- _Work request_
Each line that contains the word "then" is to be copied from the records below.

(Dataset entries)
(** * Wenzhou bus lines: the batch fetcher [wenzhou_bus_batch_colored.py]

    A shallow embedding of the script and the properties its specification
    states about it.

    Modelling conventions.
    - Python [str] values are byte strings holding the UTF-8 encoding of the
      text (a lone surrogate as its three bytes); ["路"] is the three bytes
      E8 B7 AF, the full-width parentheses are EF BC 88 and EF BC 89.
      [str.strip] removes the characters for which [str.isspace] holds, in
      the ASCII range and beyond it.  The builtin [int] on text follows
      CPython: characters outside the ASCII range are first turned into a
      space (white space) or an ASCII digit (decimal digits, whose values
      the Unicode database of the interpreter gives), then the C-level
      white space, the sign, the digits and the underscores are read, and
      the limit on the number of digits is applied.
    - Python [float] values are read as real numbers: the arithmetic of
      [gcj2wgs] is the arithmetic of [R], [math.sin], [math.cos],
      [math.sqrt] and [math.pi] are the real functions and constant.  The two
      ways the arithmetic can raise ([ZeroDivisionError] from [/],
      [ValueError] from [math.sqrt]) are kept as explicit checks.  Rounding,
      NaN and the infinities are outside the model.  The four literals that
      [_out_of_china] compares with are the doubles they denote, since a
      comparison is exact; the literals of the arithmetic are read as
      decimals.
    - Python values are the type [json]: what [json.loads] returns, and the
      tuples the script builds; a Python [dict] is an association list in
      insertion order, [None] is [JNull].
    - What the script takes from outside the repository is collected in the
      class [Env]: the HTTP transport (one response or one exception per
      URL), [urllib.parse.urlencode], [json.loads], [json.dumps], the
      builtin [float], the decimal digits of the Unicode database and the
      digit limit of [int], the outcome of [Path.write_text] for a path and
      a text, and the environment variable [AMAP_WS_KEY].
    - The output directory is a finite map from the path of a file,
      relative to the directory and normalised as [pathlib] does, to the
      text of the file; a file exists when the map has its path.  A write
      succeeds or raises as the environment says, for the path and the
      text written; a write that raises leaves the file as it was or with
      another content.  Links and [..]
      components are not resolved: paths that differ name files that
      differ.  [Path.exists] and [print] always return.
    - Effects are a state-and-exception monad that also returns the events
      it produced (prints, HTTP requests, the sleep, file reads and writes).
    - [run] is modelled up to the end of its loop (source lines 143-218)
      and [main] up to its call of [run]; the lines of the keyword file are
      a parameter of [main].  The folium preview (lines 220-309) is not
      modelled. *)

From Stdlib Require Import Ascii String ZArith Reals Lra.
From stdpp Require Import gmap strings list fin_maps.
(** * BCI-CP: signal-processing, classification and adaptation core

    Shallow embedding of the algorithmic services of the backend:

    - [decisionLogicService.ts]   (module [DecisionLogic], over [Q])
    - [featureExtractionService.ts] (module [FeatureExtraction], over [Q])
    - [preprocessingService.ts]   (module [Preprocessing], over [Q])
    - [ldaClassifier.ts]          (module [LDA], over [R])
    - the EEG signal simulation service (module [EEGSignal], over [R])

    JavaScript numbers are modelled in exact arithmetic: rationals where the
    code only adds, multiplies, divides and compares (so that the definitions
    run), reals where it calls [Math.exp], [Math.log], [Math.sqrt] or
    [Math.cos].  Strict equality [===] on numbers is equality of values
    ([Qeq] on rationals).  NaN and the infinities have no counterpart: every
    statement about a quotient carries the hypothesis that makes its divisor
    non-zero. *)

From Stdlib Require Import String ZArith QArith Qminmax Qround Qabs
  Reals Lia Lqa Lra Bool List.
Import ListNotations.
Local Open Scope string_scope.
Local Open Scope list_scope.
Local Open Scope Q_scope.

(** ** Numbers and arrays *)

(** [x < y] and [x > y] as used in the conditions of the source. *)
Definition Qltb (x y : Q) : bool := negb (Qle_bool y x).

(** A counted [for (let i = lo; i < hi; i++)] loop whose body updates the
    state [s]. *)
Definition for_range {S : Type} (lo hi : nat) (body : nat -> S -> S) (s : S)
  : S :=
  fold_left (fun acc i => body i acc) (seq lo (hi - lo)) s.

(** [a[i] = v] on an array, for an index inside it (the sources never assign
    past the end of an array through this form). *)
Fixpoint assign {A : Type} (a : list A) (i : nat) (v : A) : list A :=
  match a, i with
  | [], _ => []
  | _ :: rest, O => v :: rest
  | x :: rest, S i' => x :: assign rest i' v
  end.

(** [a.slice(start, end)] for non-negative integer bounds. *)
Definition slice {A : Type} (a : list A) (start end_ : nat) : list A :=
  firstn (end_ - start) (skipn start a).

(** [a.reduce((x, y) => x + y, 0)] *)
Definition Qsum (a : list Q) : Q := fold_left Qplus a 0.

(** [a.findIndex(pred)], with [None] for the source's [-1]. *)
Fixpoint findIndex {A : Type} (pred : A -> bool) (a : list A) : option nat :=
  match a with
  | [] => None
  | x :: rest =>
      if pred x then Some O
      else match findIndex pred rest with
           | Some k => Some (S k)
           | None => None
           end
  end.

(** The two labels a result can carry ([ 'YES' | 'NO' ] in the source). *)
Inductive Label : Type := YES | NO.

(** ** decisionLogicService.ts *)

Module DecisionLogic.

(** One entry of the history handed to [smoothPredictions]:
    [{ prediction: string; confidence: number }]. *)
Record Prediction : Type := mkPrediction {
  prediction : string;
  confidence : Q
}.

Record Smoothed : Type := mkSmoothed {
  decision : Label;
  avgConfidence : Q
}.

(** [predictions.slice(Math.max(0, predictions.length - windowSize))] *)
Definition window_of (predictions : list Prediction) (windowSize : Z)
  : list Prediction :=
  skipn (Z.to_nat (Z.max 0 (Z.of_nat (length predictions) - windowSize)))
        predictions.

(** The [for] loop of [smoothPredictions]: [i] is the loop index, the two
    accumulators are [weightedConfidence] and [weightSum]. *)
Fixpoint weight_loop (window : list Prediction) (i : nat)
  (weightedConfidence weightSum : Q) : Q * Q :=
  match window with
  | [] => (weightedConfidence, weightSum)
  | p :: rest =>
      let weight := inject_Z (Z.of_nat i + 1) in
      weight_loop rest (S i)
        (weightedConfidence + confidence p * weight)
        (weightSum + weight)
  end.

Definition isYes (p : Prediction) : bool := String.eqb (prediction p) "YES".

Definition smoothPredictions (predictions : list Prediction) (windowSize : Z)
  : Smoothed :=
  match predictions with
  | [] => mkSmoothed NO 0.5
  | _ =>
      let window := window_of predictions windowSize in
      let '(weightedConfidence, weightSum) := weight_loop window 0 0 0 in
      let avg := weightedConfidence / weightSum in
      let yesCount := Z.of_nat (length (filter isYes window)) in
      let threshold := Qceiling (inject_Z (Z.of_nat (length window)) / 2) in
      mkSmoothed (if (threshold <=? yesCount)%Z then YES else NO) avg
  end.

(** The result of [adaptDifficulty].  The object count is an integer (the
    [objectCount] column of the calibration state is an [Int]). *)
Record Difficulty : Type := mkDifficulty {
  newFlashSpeed : Q;
  newObjectCount : Z;
  notification : string
}.

Definition adaptDifficulty (recentAccuracy currentFlashSpeed : Q)
  (currentObjectCount : Z) : Difficulty :=
  if Qltb 0.7 recentAccuracy then
    let newFlashSpeed := Qmin 1.5 (currentFlashSpeed * 1.1) in
    if (currentObjectCount <? 4)%Z then
      mkDifficulty newFlashSpeed (currentObjectCount + 1)
        "Great job! Adding more objects."
    else
      mkDifficulty (Qmin 1.5 (newFlashSpeed * 1.15)) currentObjectCount
        "Excellent! Speeding up the game."
  else if Qltb recentAccuracy 0.4 then
    let newFlashSpeed := Qmax 0.6 (currentFlashSpeed * 0.9) in
    if (3 <? currentObjectCount)%Z then
      mkDifficulty newFlashSpeed (currentObjectCount - 1)
        "Let's slow down a bit. Removing an object."
    else
      mkDifficulty (Qmax 0.6 (newFlashSpeed * 0.85)) currentObjectCount
        "No worries! We'll take it slower."
  else
    mkDifficulty currentFlashSpeed currentObjectCount
      "You're doing great! Keep going!".

(** Repeated application, as the trial route does it: the flash speed and the
    object count returned by one call are stored and handed to the next call
    together with the next rolling accuracy. *)
Fixpoint adaptRepeatedly (accuracies : list Q) (flashSpeed : Q)
  (objectCount : Z) : Q * Z :=
  match accuracies with
  | [] => (flashSpeed, objectCount)
  | a :: rest =>
      let d := adaptDifficulty a flashSpeed objectCount in
      adaptRepeatedly rest (newFlashSpeed d) (newObjectCount d)
  end.

Definition inBounds (flashSpeed : Q) (objectCount : Z) : Prop :=
  (0.6 <= flashSpeed /\ flashSpeed <= 1.5) /\ (3 <= objectCount <= 4)%Z.

End DecisionLogic.

(** ** featureExtractionService.ts *)

Module FeatureExtraction.

Definition P300_START_MS : Q := 300.
Definition P300_END_MS : Q := 600.

Record FeatureVector : Type := mkFeatureVector {
  mean : Q;
  peak : Q;
  latency : Q
}.

(** The loop of [findClosestIndex], started at index [i] with the running
    [minDiff] and [closestIdx]. *)
Fixpoint closest_loop (rest : list Q) (target : Q) (i : nat) (minDiff : Q)
  (closestIdx : nat) : nat :=
  match rest with
  | [] => closestIdx
  | a :: rest' =>
      let diff := Qabs (a - target) in
      if Qltb diff minDiff
      then closest_loop rest' target (S i) diff i
      else closest_loop rest' target (S i) minDiff closestIdx
  end.

(** On an empty array the source computes [minDiff] from [undefined], skips
    the loop and returns [0]. *)
Definition findClosestIndex (array : list Q) (target : Q) : nat :=
  match array with
  | [] => O
  | a0 :: rest => closest_loop rest target 1 (Qabs (a0 - target)) O
  end.

(** [Math.max(x, ...xs)] *)
Definition maxOf (x : Q) (xs : list Q) : Q := fold_left Qmax xs x.

(** [t || 0] on an array element that may be missing. *)
Definition orZero (t : option Q) : Q :=
  match t with
  | Some v => if Qeq_bool v 0 then 0 else v
  | None => 0
  end.

Definition extractFeatures (filteredSignal timestamps : list Q)
  : FeatureVector :=
  let startIdx := findClosestIndex timestamps P300_START_MS in
  let endIdx := findClosestIndex timestamps P300_END_MS in
  let windowSignal := slice filteredSignal startIdx (endIdx + 1) in
  let windowTimestamps := slice timestamps startIdx (endIdx + 1) in
  match windowSignal with
  | [] => mkFeatureVector 0 0 0
  | s0 :: rest =>
      let mean :=
        Qsum windowSignal / inject_Z (Z.of_nat (length windowSignal)) in
      let peak := maxOf (Qabs s0) (map Qabs rest) in
      let peakIdx := findIndex (fun s => Qeq_bool (Qabs s) peak) windowSignal in
      let latency :=
        match peakIdx with
        | Some k => orZero (nth_error windowTimestamps k)
        | None => 0
        end in
      mkFeatureVector mean peak latency
  end.

End FeatureExtraction.

(** ** preprocessingService.ts *)

Module Preprocessing.

(** One moving-average pass: for every index the inner loop runs [j] from
    [max(0, i - floor(5/2))] up to [min(length, i + ceil(5/2))]. *)
Definition movingAveragePass (filtered : list Q) : list Q :=
  map (fun i =>
         let '(sum, count) :=
           for_range (i - 2) (Nat.min (length filtered) (i + 3))
             (fun j '(sum, count) => (sum + nth j filtered 0, (count + 1)%Z))
             (0, 0%Z) in
         sum / inject_Z count)
      (seq 0 (length filtered)).

Fixpoint passes (order : nat) (filtered : list Q) : list Q :=
  match order with
  | O => filtered
  | S order' => passes order' (movingAveragePass filtered)
  end.

Definition applyBandpassFilter (signal : list Q) (order : nat) : list Q :=
  let filtered := passes order signal in
  for_range 1 (length filtered)
    (fun i filtered =>
       assign filtered i (nth i filtered 0 - nth (i - 1) filtered 0 * 0.95))
    filtered.

(** The model covers [0 <= samplingRate] only.  For a sampling rate below
    zero [Math.floor(periodSamples)] is negative: the source then starts its
    loop at a negative index and reads [filtered[i - floor]] past the end of
    the array, which puts NaN into the result; [Z.to_nat] does not follow it
    there, so every statement about this function carries
    [0 <= samplingRate]. *)
Definition applyNotchFilter (signal : list Q) (samplingRate : Q) : list Q :=
  let notchFrequency := 50 in
  let periodSamples := samplingRate / notchFrequency in
  let p := Z.to_nat (Qfloor periodSamples) in
  for_range p (length signal)
    (fun i filtered =>
       let delayed := nth (i - p) filtered 0 in
       assign filtered i (nth i filtered 0 * 0.8 + delayed * 0.2))
    signal.

Record PreprocessedSignalResponse : Type := mkPreprocessed {
  rawSignal : list Q;
  filteredSignal : list Q
}.

Definition preprocessSignal (rawSignal : list Q) (samplingRate : Q)
  : PreprocessedSignalResponse :=
  let filteredSignal := applyBandpassFilter rawSignal 2 in
  let filteredSignal := applyNotchFilter filteredSignal samplingRate in
  let mean :=
    Qsum filteredSignal / inject_Z (Z.of_nat (length filteredSignal)) in
  let filteredSignal := map (fun sample => sample - mean) filteredSignal in
  mkPreprocessed rawSignal filteredSignal.

End Preprocessing.

(** ** ldaClassifier.ts *)

Module LDA.

Local Open Scope R_scope.

Record FeatureVector : Type := mkFeatureVector {
  mean : R;
  peak : R;
  latency : R
}.

Record ClassificationResult : Type := mkResult {
  prediction : Label;
  confidence : R
}.

(** The private fields of [LDAClassifier]. *)
Record Classifier : Type := mkClassifier {
  weights : list R;
  bias : R;
  isTrained : bool;
  threshold : R
}.

(** What a call writes to the console. *)
Inductive Console : Type :=
| Warn (message : string)
| Log (message : string) (values : list R).

(** The field initialisers of the class. *)
Definition new : Classifier := mkClassifier [0; 0; 0] 0 false 0.5.

Definition calculateMean (features : list FeatureVector) : FeatureVector :=
  let n := INR (length features) in
  let sum :=
    fold_left
      (fun acc f =>
         mkFeatureVector (mean acc + mean f) (peak acc + peak f)
           (latency acc + latency f))
      features (mkFeatureVector 0 0 0) in
  mkFeatureVector (mean sum / n) (peak sum / n) (latency sum / n).

Definition Matrix : Type := list (list R).

Definition entry (m : Matrix) (i j : nat) : R := nth j (nth i m []) 0.

Definition setEntry (m : Matrix) (i j : nat) (v : R) : Matrix :=
  assign m i (assign (nth i m []) j v).

(** The two nested loops [cov[i][j] += diff[i] * diff[j]]. *)
Definition accumulate (diff : list R) (cov : Matrix) : Matrix :=
  for_range 0 3
    (fun i cov =>
       for_range 0 3
         (fun j cov =>
            setEntry cov i j (entry cov i j + nth i diff 0 * nth j diff 0))
         cov)
    cov.

Definition centred (f mu : FeatureVector) : list R :=
  [mean f - mean mu; peak f - peak mu; latency f - latency mu].

Definition calculatePooledCovariance (class1 class2 : list FeatureVector)
  (mean1 mean2 : FeatureVector) : Matrix :=
  let n1 := length class1 in
  let n2 := length class2 in
  let n := INR (n1 + n2) in
  let cov : Matrix := [[0; 0; 0]; [0; 0; 0]; [0; 0; 0]] in
  let cov := fold_left (fun cov f => accumulate (centred f mean1) cov)
               class1 cov in
  let cov := fold_left (fun cov f => accumulate (centred f mean2) cov)
               class2 cov in
  let cov :=
    for_range 0 3
      (fun i cov =>
         for_range 0 3
           (fun j cov => setEntry cov i j (entry cov i j / (n - 2))) cov)
      cov in
  for_range 0 3 (fun i cov => setEntry cov i i (entry cov i i + 1e-6)) cov.
(** C9, as amended: for an empty mapping the handler posts no upsert, only
    the project query when the environment lookup is needed; and it
    answers [success=true] with both lists empty unless that lookup fails,
    in which case it answers the lookup's failure, with [success=false]. *)
Theorem empty_mapping_posts_no_upsert request log :
  VariableSetRequest.variables request = [] ->
  snd (set_variables upstream str request log)
  = log ++ (if Py.truthy
                 (Py.of_optional
                    (VariableSetRequest.environment_id request))
            then [] else [project_payload request])
  /\ match fst (resolve_environment_id upstream str request log) with
     | inr (inr _) =>
         fst (set_variables upstream str request log)
         = inr (VariableResponse.Build true [] [])
     | inr (inl early) =>
         fst (set_variables upstream str request log) = inr early
         /\ exists e, early = resolution_failure str e
     | inl _ => False
     end.
Proof.
  intros Hempty.
  assert (Hloop : forall environment_id log1,
    resolve_environment_id upstream str request log
    = (inr (inr environment_id), log1) ->
    set_variables upstream str request log
    = (inr (VariableResponse.Build true [] []), log1)).
  { intros environment_id log1 Hres.
    unfold set_variables, bind. rewrite Hres, Hempty. reflexivity. }
  destruct (Py.truthy
              (Py.of_optional (VariableSetRequest.environment_id request)))
    eqn:Htruthy.
  - pose proof (resolve_supplied request log Htruthy) as Hres.
    rewrite (Hloop _ _ Hres), Hres. cbn. rewrite app_nil_r. tauto.
  - destruct (resolve_lookup request log Htruthy) as (r & Hres & Hr).
    rewrite Hres. cbn [fst]. destruct r as [early | environment_id].
    + rewrite (set_variables_early _ _ _ _ Hres). cbn. tauto.
    + rewrite (Hloop _ _ Hres). cbn. tauto.
Qed.
Lemma max_is_largest {A : Type} (f : A -> Number.t) (items : list A)
  (numbers : list Qc) (start : Qc) :
  map f items = map Number.Fin numbers ->
  fold_left (fun kept item => Math.max kept (f item)) items (Number.Fin start)
  = fold_left (fun kept item => if Number.gt (f item) kept then f item else kept)
      items (Number.Fin start).
Proof.
  revert numbers start.
  induction items as [|item rest IH]; intros numbers start H; [reflexivity|].
  destruct numbers as [|q numbers]; [discriminate H|].
  cbn [map] in H. injection H as Hq Hrest. cbn [fold_left]. rewrite Hq.
  cbn [Math.max].
  destruct (Number.gt (Number.Fin q) (Number.Fin start)); eauto.
Qed.

(** ** The handler of the investments *)

Import PortfolioHandlers.

Lemma div_by_nonzero (q total : Qc) :
  total <> 0%Qc ->
  Number.div (Number.Fin q) (Number.Fin total) = Number.Fin (q / total).
Proof. intros H. cbn [Number.div]. now rewrite (isZero_false _ H). Qed.

Lemma quotient_at_most (a b hi : Qc) :
  (0 < b)%Qc -> (a <= hi * b)%Qc -> (a / b <= hi)%Qc.
Proof.
  intros Hb H.
  assert (E : (a / b * b = a)%Qc)
    by (field; now apply positive_nonzero).
  apply (Qcmult_lt_0_le_reg_r _ _ b Hb). now rewrite E.
Qed.

(** Under the restricted view [findAll] divides the finite investments by
    the largest of them and 1: the divisor is at least 1, so nothing is
    divided by zero, every investment sent is at most 1, the dates and the
    order stay, and the status code is not touched. *)
Theorem findAll_scales_by_largest
  (getInvestments : option string -> result (list InvestmentItem.t))
  (this : PortfolioController.t) (impersonationId : option string)
  (res : Response) (user : User.t) (items : list InvestmentItem.t)
  (investments : list Qc) :
  requestUser this = Some user ->
  ConfigurationService.get (configurationService this)
    "ENABLE_FEATURE_SUBSCRIPTION"
  && String.eqb (User.subscriptionType user) "Basic" = false ->
  getInvestments impersonationId = Ok items ->
  restricted this impersonationId = true ->
  map InvestmentItem.investment items = map Number.Fin investments ->
  exists sent largest,
    findAll getInvestments this impersonationId res = (Ok sent, res) /\
    map InvestmentItem.date sent = map InvestmentItem.date items /\
    (1 <= largest)%Qc /\
    In largest (1%Qc :: investments) /\
    (forall q, In q investments -> (q <= largest)%Qc) /\
    map InvestmentItem.investment sent
    = map (fun q => Number.Fin (q / largest)) investments /\
    (forall q, In q investments -> (q / largest <= 1)%Qc).
Proof.
  intros Hu Hf Hi Hr Hq.
  destruct (fold_largest InvestmentItem.investment items investments 1%Qc Hq)
    as (largest & HM & H1 & H2 & H3).
  assert (Hpos : (0 < largest)%Qc)
    by (eapply Qclt_le_trans; [|exact H1]; reflexivity).
  pose proof (positive_nonzero _ Hpos) as Hn.
  eexists. exists largest. split; [|split; [|split; [|split; [|split; [|split]]]]].
  - unfold findAll, isBasic, mbind, lift, ret, status.
    rewrite Hu. cbn [property].
    destruct (ConfigurationService.get (configurationService this) _).
    + cbn [andb] in Hf. rewrite Hf, Hi, Hr. reflexivity.
    + rewrite Hi, Hr. reflexivity.
  - rewrite map_map. reflexivity.
  - exact H1.
  - exact H3.
  - exact H2.
  - rewrite map_map. cbn [InvestmentItem.investment].
    unfold Number.ofZ. change (Q2Qc (inject_Z 1)) with 1%Qc.
    rewrite (max_is_largest InvestmentItem.investment items investments 1%Qc Hq),
      HM.
    rewrite <- (map_map InvestmentItem.investment
                  (fun x => Number.div x (Number.Fin largest))).
    rewrite Hq, map_map. apply map_ext. intros q. now apply div_by_nonzero.
  - intros q Hin. apply (quotient_at_most q largest 1 Hpos).
    replace (1 * largest)%Qc with largest by ring. now apply H2.
Qed.
(** X20. The top margin (lines 639-640): when the title of the layout is
    empty (or otherwise false) the figure's top margin is the bottom margin
    of the template, and the bottom margin is kept; when there is a title
    the margins are the template's. *)
Theorem to_figure_margin (self : Chart) (a : figure_args)
    (out out' : list string) (fig : pyobj) :
  to_figure env self a out = (out', inr fig) ->
  exists r template L0 title has,
    resolve_arguments env self a = inr r /\
    load_template env a r = inr template /\
    py_getitem template "layout" = inr L0 /\
    py_getitem L0 "title" = inr title /\
    truthy title = inr has /\
    (has = true ->
     py_getpath fig ["layout"; "margin"] = py_getpath L0 ["margin"]) /\
    (has = false ->
     exists b, py_getpath L0 ["margin"; "b"] = inr b /\
               py_getpath fig ["layout"; "margin"; "t"] = inr b /\
               py_getpath fig ["layout"; "margin"; "b"] = inr b).
Proof.
  intros H. apply to_figure_stages in H.
  destruct H as [r [template [colors [traces [additions [L0 [data H]]]]]]].
  destruct H as [L1 [L2 [L3 [Hr [Ht [_ [_ [_ [HL0 [_ [Hax [Hm [Hs ->]]]]]]]]]]]]].
  assert (F1 : forall k, ~ In k ["xaxis"; "yaxis"; "yaxis2"; "yaxis3"] ->
                         py_getitem L1 k = py_getitem L0 k)
    by apply (axis_layout_frame _ _ _ _ _ _ _ Hax).
  assert (F3 : py_getitem L3 "margin" = py_getitem L2 "margin")
    by (apply (subtitle_layout_frame _ _ _ _ _ Hs); discriminate).
  assert (M1 : py_getitem L1 "margin" = py_getitem L0 "margin").
  { apply F1. simpl. intros [E | [E | [E | [E | []]]]]; discriminate. }
  assert (T1 : py_getitem L1 "title" = py_getitem L0 "title").
  { apply F1. simpl. intros [E | [E | [E | [E | []]]]]; discriminate. }
  apply margin_layout_inr in Hm.
  destruct Hm as [title [has [Htitle [Hhas [Hyes Hno]]]]].
  rewrite T1 in Htitle.
  exists r, template, L0, title, has.
  split; [exact Hr |]. split; [exact Ht |]. split; [exact HL0 |].
  split; [exact Htitle |]. split; [exact Hhas |]. split.
  - intros E. rewrite (Hyes E) in F3.
    rewrite figure_layout_path.
    rewrite (@py_getpath_head A L1 L3 "margin" []); [| exact F3].
    apply (@py_getpath_head A L0 L1 "margin" []). exact M1.
  - intros E. destruct (Hno E) as [b [Hb [Gt Gb]]].
    exists b. split; [| split].
    + rewrite <- Hb. symmetry.
      apply (@py_getpath_head A L0 L1 "margin" ["b"]). exact M1.
    + rewrite figure_layout_path, <- Gt.
      apply (@py_getpath_head A L2 L3 "margin" ["t"]). exact F3.
    + rewrite figure_layout_path, <- Gb.
      apply (@py_getpath_head A L2 L3 "margin" ["b"]). exact F3.
Qed.

Lemma py_contains_dict (k : string) (L v : pyobj) (k0 : string) (present : bool) :
  py_getitem L k0 = inr v ->
  py_contains k L = inr present ->
  (present = true -> exists w, py_getitem L k = inr w) /\
  (present = false -> py_getitem L k = inl (KeyError k)).
Proof.
  intros Hv H. apply (@py_getitem_inr_key A) in Hv.
  destruct Hv as [d [-> _]]. simpl in H. injection H as <-.
  split; intros E.
  - apply (@mem_str_In k (keys d)) in E. apply (@assoc_get_In pyobj k d) in E.
    destruct E as [w Hw]. exists w. simpl. rewrite Hw. reflexivity.
  - simpl. destruct (assoc_get k d) as [w |] eqn:Hw; [| reflexivity].
    exfalso. apply (@mem_str_false k (keys d)) in E. apply E.
    apply (@assoc_get_In pyobj k d). exists w. exact Hw.
Qed.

- _Solution for this task_
      the Unicode database of the interpreter gives), then the C-level
      if pred x then Some O
      mkSmoothed (if (threshold <=? yesCount)%Z then YES else NO) avg
  if Qltb 0.7 recentAccuracy then
    if (currentObjectCount <? 4)%Z then
  else if Qltb recentAccuracy 0.4 then
    if (3 <? currentObjectCount)%Z then
      then closest_loop rest' target (S i) diff i
  | Some v => if Qeq_bool v 0 then 0 else v
    zero [Math.floor(periodSamples)] is negative: the source then starts its
            then [] else [project_payload request])
  = fold_left (fun kept item => if Number.gt (f item) kept then f item else kept)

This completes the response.